And the most curious points, in the modes of study pursued by modern economical science, are, that while it always waives this question of ways and means with respect to rich persons, it studiously pushes it in the case of poor ones; and while it asserts the consumption of such an article of luxury as wine (to take that which Mr. Greg himself instances) to be economically expedient, when the wine is drunk by persons who are not thirsty, it asserts the same consumption to be altogether inexpedient, when the privilege is extended to those who are. Thus Mr. Greg dismisses, at page 618, with compassionate disdain, the extremely vulgar notion “that a man who drinks a bottle of champagne worth five shillings, while his neighbour is in want of actual food, is in some way wronging his neighbour;” and yet Mr. Greg himself, at page 624, evidently remains under the equally vulgar impression that the twenty-four millions of much thirstier persons who spend fifteen per cent. of their incomes in drink and tobacco, are wronging their neighbours by that expenditure.

It cannot, surely, be the difference in degree of refinement between malt liquor and champagne which causes Mr. Greg’s conviction that there is moral delinquency and economical error in the latter case, but none in the [341]former; if that be all, I can relieve him from his embarrassment by putting the cases in more parallel form. A clergyman writes to me, in distress of mind, because the able-bodied labourers who come begging to him in winter, drink port wine out of buckets in summer. Of course Mr. Greg’s logical mind will at once admit (as a consequence of his own very just argumentum ad hominem in page 617) that the consumption of port wine out of buckets must be as much a benefit to society in general as the consumption of champagne out of bottles; and yet, curiously enough, I am certain he will feel my question, “Where does the drinker get the means for his drinking?” more relevant in the case of the imbibers of port than in that of the imbibers of champagne. And although Mr. Greg proceeds, with that lofty contempt for the dictates of nature and Christianity which radical economists cannot but feel, to observe (p. 618) that “while the natural man and the Christian would have the champagne drinker forego his bottle, and give the value of it to the famishing wretch beside him, the radical economist would condemn such behaviour as distinctly criminal and pernicious,” he would scarcely, I think, carry out with the same triumphant confidence the conclusions of the unnatural man and the Anti-Christian with respect to the labourer as well as the idler; and declare that while the extremely simple persons who still believe in the laws of nature, and the mercy of God, would have the port-drinker forego his bucket, and give the value of [342]it to the famishing wife and child beside him, “the radical economist would condemn such behaviour as distinctly criminal and pernicious.”

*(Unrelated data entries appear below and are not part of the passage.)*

(** * Properties *)

Lemma NetworkRoute_ne_true (a b : NetworkRoute) :
  NetworkRoute_ne a b = true <-> a <> b.
Proof.
  unfold NetworkRoute_ne. destruct a as [c1 l1 r1], b as [c2 l2 r2]; simpl.
  rewrite negb_true_iff, !andb_false_iff, bool_decide_eq_false, !Z.eqb_neq.
  split.
  - intros H E. injection E as -> -> ->. destruct H as [[H|H]|H]; congruence.
  - intros H. destruct (decide (c1 = c2)) as [->|]; [|tauto].
    destruct (decide (l1 = l2)) as [->|]; [|tauto].
    right. intros ->. congruence.
Qed.

Lemma NetworkRoute_ne_refl (a : NetworkRoute) : NetworkRoute_ne a a = false.
Proof.
  destruct (NetworkRoute_ne a a) eqn:E; [|done].
  apply NetworkRoute_ne_true in E. congruence.
Qed.

(** Unfolds the plumbing of [M] down to pairs and lists. *)
Ltac run_M :=
  repeat (unfold mbind, mret, M_bind, M_ret, get, modify, emit, halt,
            RTC_LOG, RTC_DCHECK_GT, pacer_call, send_side_cc_call,
            process_thread_call, network_routes_assign,
            bitrate_configurator_GetConfig,
            bitrate_configurator_UpdateWithSdpParameters,
            bitrate_configurator_UpdateWithClientPreferences in *;
          simpl in *).

(** Refutes the membership [H] of an event in a trace of other events. *)
Ltac not_in_trace H :=
  repeat (apply elem_of_cons in H as [H|H]; [discriminate|]);
  apply elem_of_nil in H.

Section Properties.

Context {RtpKeepAliveConfig : Type}.
Implicit Types (st : @RtpTransportControllerSend RtpKeepAliveConfig).
Implicit Types (name : string) (r : NetworkRoute).

(** ** Route changes, by case *)

Lemma OnNetworkRouteChanged_disconnected st name r :
  connected r = false ->
  OnNetworkRouteChanged name r st
  = (Done tt, st, [Log LS_INFO (disconnected_message name)]).
Proof. intros H. unfold OnNetworkRouteChanged. rewrite H. reflexivity. Qed.

Lemma OnNetworkRouteChanged_first st name r :
  connected r = true ->
  network_routes_ st !! name = None ->
  OnNetworkRouteChanged name r st
  = (Done tt, set_network_routes_ (<[name := r]> (network_routes_ st)) st, []).
Proof.
  intros Hc Hl. unfold OnNetworkRouteChanged. rewrite Hc. simpl.
  unfold mbind, M_bind, network_routes_insert. rewrite Hl. reflexivity.
Qed.

Lemma OnNetworkRouteChanged_same st name r :
  connected r = true ->
  network_routes_ st !! name = Some r ->
  OnNetworkRouteChanged name r st = (Done tt, st, []).
Proof.
  intros Hc Hl. unfold OnNetworkRouteChanged. rewrite Hc. simpl.
  unfold mbind, M_bind, network_routes_insert. rewrite Hl.
  rewrite NetworkRoute_ne_refl. reflexivity.
Qed.

Lemma OnNetworkRouteChanged_reset st name r1 r2 :
  connected r2 = true ->
  network_routes_ st !! name = Some r1 ->
  r2 <> r1 ->
  0 < start_bitrate_bps (current_config st) ->
  OnNetworkRouteChanged name r2 st
  = (Done tt,
     set_network_routes_ (<[name := r2]> (network_routes_ st)) st,
     [Log LS_INFO (route_changed_message name r2 (current_config st));
      reset_of r2 (current_config st)]).
Proof.
  intros Hc Hl Hne Hs. unfold OnNetworkRouteChanged. rewrite Hc. simpl.
  unfold mbind, M_bind, network_routes_insert. rewrite Hl.
  assert (NetworkRoute_ne r1 r2 = true) as ->
    by (apply NetworkRoute_ne_true; congruence).
  unfold current_config in *. run_M.
  match goal with
  | |- context [?a >? ?b] => destruct (Z.gtb_spec a b); [|lia]
  end.
  reflexivity.
Qed.

Lemma OnNetworkRouteChanged_halt st name r1 r2 :
  connected r2 = true ->
  network_routes_ st !! name = Some r1 ->
  r2 <> r1 ->
  start_bitrate_bps (current_config st) <= 0 ->
  OnNetworkRouteChanged name r2 st
  = (Halted,
     set_network_routes_ (<[name := r2]> (network_routes_ st)) st,
     [Log LS_INFO (route_changed_message name r2 (current_config st))]).
Proof.
  intros Hc Hl Hne Hs. unfold OnNetworkRouteChanged. rewrite Hc. simpl.
  unfold mbind, M_bind, network_routes_insert. rewrite Hl.
  assert (NetworkRoute_ne r1 r2 = true) as ->
    by (apply NetworkRoute_ne_true; congruence).
  unfold current_config in *. run_M.
  match goal with
  | |- context [?a >? ?b] => destruct (Z.gtb_spec a b); [lia|]
  end.
  reflexivity.
Qed.

(** The five ways a route observation can end. *)
Lemma OnNetworkRouteChanged_cases st name r :
  let cfg := current_config st in
  let st' := set_network_routes_ (<[name := r]> (network_routes_ st)) st in
  let out := OnNetworkRouteChanged name r st in
  (connected r = false /\
     out = (Done tt, st, [Log LS_INFO (disconnected_message name)]))
  \/ (connected r = true /\ network_routes_ st !! name = None /\
      out = (Done tt, st', []))
  \/ (connected r = true /\ network_routes_ st !! name = Some r /\
      out = (Done tt, st, []))
  \/ (connected r = true /\ 0 < start_bitrate_bps cfg /\
      (exists r1, network_routes_ st !! name = Some r1 /\ r <> r1) /\
      out = (Done tt, st',
             [Log LS_INFO (route_changed_message name r cfg); reset_of r cfg]))
  \/ (connected r = true /\ start_bitrate_bps cfg <= 0 /\
      (exists r1, network_routes_ st !! name = Some r1 /\ r <> r1) /\
      out = (Halted, st', [Log LS_INFO (route_changed_message name r cfg)])).
Proof.
  intros cfg st' out. subst out.
  destruct (connected r) eqn:Hc.
  2: { left. split; [done|]. by apply OnNetworkRouteChanged_disconnected. }
  right. destruct (network_routes_ st !! name) as [r1|] eqn:Hl.
  2: { left. repeat split; try done. by apply OnNetworkRouteChanged_first. }
  right. destruct (decide (r = r1)) as [<-|Hne].
  { left. repeat split; try done. by apply OnNetworkRouteChanged_same. }
  right. destruct (Z.lt_ge_cases 0 (start_bitrate_bps cfg)) as [Hs|Hs].
  - left. repeat split; try done; [by exists r1|].
    by apply OnNetworkRouteChanged_reset with r1.
  - right. repeat split; try done; [by exists r1|].
    by apply OnNetworkRouteChanged_halt with r1.
Qed.

(** ** Claims about route changes *)

(** C1, as amended: when [name] has a stored route [r1], the observed
    route [r2] is connected and differs from [r1], and the start bitrate of
    the current effective config is positive, [OnNetworkRouteChanged]
    returns normally, changes nothing but the stored route of [name], which
    becomes [r2], and its only call on a collaborator is one estimator
    reset carrying [r2] with the start, min and max of that config. *)
Theorem route_change_resets_once st name r1 r2 :
  network_routes_ st !! name = Some r1 ->
  connected r2 = true ->
  r2 <> r1 ->
  0 < start_bitrate_bps (current_config st) ->
  let out := OnNetworkRouteChanged name r2 st in
  status_of out = Done tt
  /\ state_of out = set_network_routes_ (<[name := r2]> (network_routes_ st)) st
  /\ network_routes_ (state_of out) !! name = Some r2
  /\ resets (trace_of out) = [reset_of r2 (current_config st)]
  /\ downstream (trace_of out) = [reset_of r2 (current_config st)].
Proof.
  intros Hl Hc Hne Hs out. subst out.
  rewrite (OnNetworkRouteChanged_reset st name r1 r2 Hc Hl Hne Hs).
  unfold status_of, state_of, trace_of. simpl.
  repeat split; try reflexivity.
  apply lookup_insert_eq.
Qed.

Mr. Greg has it indeed in his power to reply that it is proper to economize for the sake of one’s own wife and children, but not for the sake of anybody else’s. But since, according to another exponent of the principles of Radical Economy, in the ‘Cornhill Magazine,’ a well-conducted agricultural labourer must not marry till he is forty-five, his economies, if any, in early life, must be as offensive to Mr. Greg, on the score of their abstract humanity, as those of the richest bachelor about town.

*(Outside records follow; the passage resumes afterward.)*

Lemma walk_deferred traverse rec l s :
  (forall w, w ∈ l -> deferred s w) ->
  exists s',
    for_each (Watcher_update traverse rec) l s = Some (Val tt, s')
    /\ trace s' = trace s ++ (EUpdate <$> l)
    /\ Dep_heap s' = Dep_heap s /\ Closure_heap s' = Closure_heap s
    /\ Obj_heap s' = Obj_heap s.
Proof.
  revert s. induction l as [|x l IH]; intros s Hl; simpl.
  - exists s. by rewrite app_nil_r.
  - assert (Hstep : exists s1,
              Watcher_update traverse rec x s = Some (Val tt, s1)
              /\ trace s1 = trace s ++ [EUpdate x]
              /\ Dep_heap s1 = Dep_heap s /\ Closure_heap s1 = Closure_heap s
              /\ Obj_heap s1 = Obj_heap s
              /\ forall w, deferred s w -> deferred s1 w).
    { destruct (Watcher_heap s !! x) as [W|] eqn:EW.
      - rewrite (Watcher_update_eq _ _ _ _ _ EW).
        destruct (Hl x (list_elem_of_here _ _) W EW) as [-> | Hs].
        + eexists. split; [done|]. repeat split; try done.
          intros w Hw W1. simpl. destruct (decide (w = x)) as [->|Hne].
          * rewrite lookup_alter_eq, EW. intros [= <-]. exact (Hw W EW).
          * rewrite lookup_alter_ne by done. apply Hw.
        + destruct (lazy W) eqn:El.
          * eexists. split; [done|]. repeat split; try done.
            intros w Hw W1. simpl. destruct (decide (w = x)) as [->|Hne].
            -- rewrite lookup_alter_eq, EW. intros [= <-]. exact (Hw W EW).
            -- rewrite lookup_alter_ne by done. apply Hw.
          * rewrite Hs. eexists. split; [done|].
            unfold queueWatcher. destruct (decide _); by repeat split.
      - unfold Watcher_update, bind at 1, modify at 1, bind at 1, gets at 1.
        simpl. rewrite EW. eexists. split; [done|]. by repeat split. }
    destruct Hstep as (s1 & Hu & Ht & Hd & Hc & Ho & Hdef).
    destruct (IH s1) as (s' & Hw & Ht' & Hd' & Hc' & Ho').
    { intros w Hw. apply Hdef, Hl. by apply list_elem_of_further. }
    exists s'. unfold bind at 1. rewrite Hu. split; [done|].
    rewrite Ht', Ht, <- app_assoc. repeat split; congruence.
Qed.

Lemma Dep_notify_deferred E traverse rec d s :
  (forall w, w ∈ subs (the_Dep s d) -> deferred s w) ->
  exists s',
    Dep_notify E traverse rec d s = Some (Val tt, s')
    /\ trace s' = trace s ++ ENotify d :: (EUpdate <$> notify_subs E s d)
    /\ Dep_heap s' = Dep_heap s /\ Closure_heap s' = Closure_heap s
    /\ Obj_heap s' = Obj_heap s.
Proof.
  intros Hd. unfold Dep_notify, bind at 1, modify at 1, bind at 1, gets at 1.
  change (notify_subs E (log (ENotify d) s) d) with (notify_subs E s d).
  destruct (walk_deferred traverse rec (notify_subs E s d) (log (ENotify d) s))
    as (s' & Hw & Ht & H1 & H2 & H3).
  { intros w Hw. apply Hd. by rewrite <- (notify_subs_perm E s d). }
  exists s'. split; [done|]. rewrite Ht. simpl. rewrite <- app_assoc.
  by repeat split.
Qed.

(** C2 (amended). An assignment through the reactive setter first reads
    the current value.  If the new value is [===] to it, or both are NaN, the
    setter returns there: nothing is stored and no Dep is notified.
    Otherwise, for a property that had neither getter nor setter before, once
    the custom setter hook of a non-production build (if one was given) has
    returned, the setter stores the new value, observes it unless the property
    was defined shallow, and calls [dep.notify()], once: when every subscriber
    defers its work, the call log grows by that one [notify] and the [update]
    of each subscriber. *)
Theorem setter_stores_and_notifies E traverse rec p C newVal s v s1 :
  Closure_heap s !! p = Some C ->
  current_value rec C s = Some (Val v, s1) ->
  (c_getter C = None -> v = c_val C /\ s1 = s)
  /\ (strict_eq newVal v = true \/ (newVal = NaN /\ v = NaN) ->
      reactiveSetter E traverse rec p newVal s = Some (Val tt, s1))
  /\ (~ (strict_eq newVal v = true \/ (newVal = NaN /\ v = NaN)) ->
      c_getter C = None -> c_setter C = None ->
      forall s2 ob s3,
        run_customSetter E rec C s1 = Some (Val tt, s2) ->
        (if c_shallow C then ret None else observe E rec newVal false)
          (upd_Closure_heap (alter (C_set_val newVal) p) s2) = Some (Val ob, s3) ->
        let s4 := upd_Closure_heap (alter (C_set_childOb ob) p) s3 in
        reactiveSetter E traverse rec p newVal s
        = Dep_notify E traverse rec (c_dep C) s4
        /\ (c_shallow C = true -> ob = None /\ Obj_heap s3 = Obj_heap s2)
        /\ ((forall w, w ∈ subs (the_Dep s4 (c_dep C)) -> deferred s4 w) ->
            exists s',
              reactiveSetter E traverse rec p newVal s = Some (Val tt, s')
              /\ trace s'
                 = trace s3
                   ++ ENotify (c_dep C) :: (EUpdate <$> notify_subs E s4 (c_dep C)))).
Proof.
  intros EC Hcur. split; [|split].
  - intros Hg. unfold current_value in Hcur. rewrite Hg in Hcur.
    by injection Hcur as <- <-.
  - intros Hsame. apply same_value_spec in Hsame.
    rewrite (reactiveSetter_eq _ _ _ _ _ _ _ EC). unfold bind at 1.
    by rewrite Hcur, Hsame.
  - intros Hdiff Hg Hs s2 ob s3 Hhook Hobs s4.
    assert (Hnot : same_value newVal v = false).
    { destruct (same_value newVal v) eqn:Es; [|done].
      by apply same_value_spec in Es. }
    assert (Heq : reactiveSetter E traverse rec p newVal s
                  = Dep_notify E traverse rec (c_dep C) s4).
    { rewrite (reactiveSetter_eq _ _ _ _ _ _ _ EC). unfold bind at 1.
      rewrite Hcur, Hnot. unfold bind at 1. rewrite Hhook.
      rewrite Hg, Hs. simpl. unfold bind at 1, modify at 1.
      unfold bind at 1. rewrite Hobs. by unfold bind at 1, modify at 1. }
    split; [done|]. split.
    + intros Hsh. rewrite Hsh in Hobs. by injection Hobs as <- <-.
    + intros Hdef. rewrite Heq.
      destruct (Dep_notify_deferred E traverse rec (c_dep C) s4 Hdef)
        as (s' & Hn & Ht & _).
      exists s'. by split.
Qed.

(** C10 (amended). For a property that had a getter and no setter before
    [defineReactive], an assignment of a value that differs from the one the
    getter returns does what the custom setter hook of a non-production build
    does, if one was given, and nothing more: the setter returns before it
    stores, observes or notifies.  With no hook, or in a production build,
    the state is the one in which the getter returned. *)
Theorem setter_drops_write_without_setter E traverse rec p C g newVal s v s1 :
  Closure_heap s !! p = Some C ->
  c_getter C = Some g -> c_setter C = None ->
  call rec g s = Some (Val v, s1) ->
  same_value newVal v = false ->
  reactiveSetter E traverse rec p newVal s = run_customSetter E rec C s1
  /\ (production E = true \/ c_customSetter C = None ->
      reactiveSetter E traverse rec p newVal s = Some (Val tt, s1)).
Proof.
  intros EC Hg Hs Hcall Hdiff.
  assert (Heq : reactiveSetter E traverse rec p newVal s
                = run_customSetter E rec C s1).
  { rewrite (reactiveSetter_eq _ _ _ _ _ _ _ EC). unfold bind at 1.
    unfold current_value. rewrite Hg, Hcall, Hdiff. unfold bind at 1.
    rewrite Hs. simpl. by destruct (run_customSetter E rec C s1) as [[[[]|?] ?]|]. }
  split; [done|]. rewrite Heq. unfold run_customSetter.
  intros [-> | ->]; [by destruct (c_customSetter C)|done].
Qed.

(** ** Scenarios *)

Lemma Inv_with_objects os : Inv (with_objects os).
Proof. generalize Inv_init. by apply Inv_same. Qed.

Lemma Inv_after E fuel p s : Inv s -> Inv (after E fuel p s).
Proof.
  intros HI. unfold after.
  destruct (k_exec _ p s) as [[r s']|] eqn:Ep; [|done].
  destruct (stable_knot R_inv respects_R_inv E no_traverse fuel) as (Hx & _).
  apply (Hx p s r s' Ep HI).
Qed.

(** C1, as first stated, fails when an evaluation re-enters itself.  The
    getter of the synchronous watcher 1 reads [a] and then writes it; the write
    notifies the watcher, whose [run] starts a second [get] inside the first.
    The inner pass ends with [cleanupDeps], which moves the Dep of [a] to
    [deps] and empties [newDeps]; the outer [cleanupDeps] then finds [newDeps]
    empty.  The outer evaluation completes, [depend()] of Dep 1 was reached
    during it, and yet [deps] is empty at the end. *)
Lemma reentrant_get_loses_dep :
  Inv reentrant_pre
  /\ newDepIds <$> Watcher_heap reentrant_pre !! 1 = Some ∅
  /\ Watcher_get no_traverse (knot_at dev no_traverse 8) 1 reentrant_pre
     = Some (Val (VStr "x"), reentrant_post)
  /\ EDepend 1 (Some 1) ∈ drop (length (trace reentrant_pre)) (trace reentrant_post)
  /\ deps <$> Watcher_heap reentrant_post !! 1 = Some [].
Proof.
  split; [apply Inv_after, Inv_with_objects|].
  split; [by vm_compute|]. split; [by vm_compute|].
  split; [|by vm_compute].
  apply (bool_decide_unpack _). by vm_compute.
Qed.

There is another short sentence in this same page 618, of which it is difficult to overrate the accidental significance.

The superficial observer, says Mr. Greg, “recollects a text which he heard in his youth, but of which he never considered the precise applicability—‘He that hath two coats, let him impart to him that hath none.’ ”

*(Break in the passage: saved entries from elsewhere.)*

(** [strstr] and [strcasestr] return the leftmost occurrence. *)
Lemma strstr_by_cstr eqc p s q needle :
  (forall d, d <> 0 -> eqc 0 d = false) -> is_cstr p s -> is_cstr q needle ->
  exists r, strstr_by eqc p q = Some r /\
    match r with
    | Some i => exists k, i = Z.of_nat k /\ (k <= length s)%nat /\ occurs_at eqc s needle k /\
                forall j, (j < k)%nat -> ~ occurs_at eqc s needle j
    | None => forall j, (j <= length s)%nat -> ~ occurs_at eqc s needle j
    end.
Proof.
  intros H0 Hp Hq. revert p Hp. induction s as [|c s IH]; intros p Hp.
  - destruct (starts_by_cstr eqc p [] q needle H0 Hp Hq) as (b & Hb & Hiff).
    apply is_cstr_nil in Hp as [r ->]. cbn [strstr_by]. rewrite Hb. cbn. destruct b.
    + exists (Some 0). split; [done|]. exists 0%nat. repeat split; [lia | by apply Hiff | lia].
    + exists None. split; [done|]. intros j Hj. replace j with 0%nat by (cbn in Hj; lia).
      rewrite <- Hiff. done.
  - destruct (starts_by_cstr eqc p (c :: s) q needle H0 Hp Hq) as (b & Hb & Hiff).
    apply is_cstr_cons in Hp as (p' & -> & Hc & Hp). cbn [strstr_by]. rewrite Hb. cbn.
    destruct b.
    + exists (Some 0). split; [done|]. exists 0%nat. repeat split; [lia | by apply Hiff | lia].
    + destruct (c =? 0) eqn:E; [lia|]. destruct (IH p' Hp) as (r & Hr & Hspec). rewrite Hr. cbn.
      exists (osucc r). split; [done|]. destruct r as [i|]; cbn.
      * destruct Hspec as (k & -> & Hk & Hocc & Hmin). exists (S k). repeat split; [lia|cbn; lia|done|].
        intros [|j] Hj; [now rewrite <- Hiff | rewrite occurs_at_S; apply Hmin; lia].
      * intros [|j] Hj; [now rewrite <- Hiff | rewrite occurs_at_S; apply Hspec; cbn in Hj; lia].
Qed.

(** ** Comparing with a key *)

Lemma tolower_0 c : tolower c = 0 <-> c = 0.
Proof. unfold tolower. case_if; zbool; split; lia. Qed.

The assumptions that no educated Englishman can ever have heard that text except in his youth, and that those who are old enough to remember having heard it, “never considered its precise applicability,” are surely rash, in the treatment of a scientific subject. I can assure Mr. Greg that a few grey-headed votaries of the creed of Christendom still read—though perhaps under their breath—the words which early associations have [343]made precious to them; and that in the bygone days, when that Sermon on the Mount was still listened to with respect by many not illiterate persons, its meaning was not only considered, but very deliberately acted upon. Even the readers of the ‘Contemporary Review’ may perhaps have some pleasure in retreating from the sunshine of contemporary science, for a few quiet moments, into the shadows of that of the past; and hearing in the following extracts from two letters of Scott’s (the first describing the manner of life of his mother, whose death it announces to a friend; the second, anticipating the verdict of the future on the management of his estate by a Scottish nobleman) what relations between rich and poor were possible, when philosophers had not yet even lisped in the sweet numbers of Radical Sociology.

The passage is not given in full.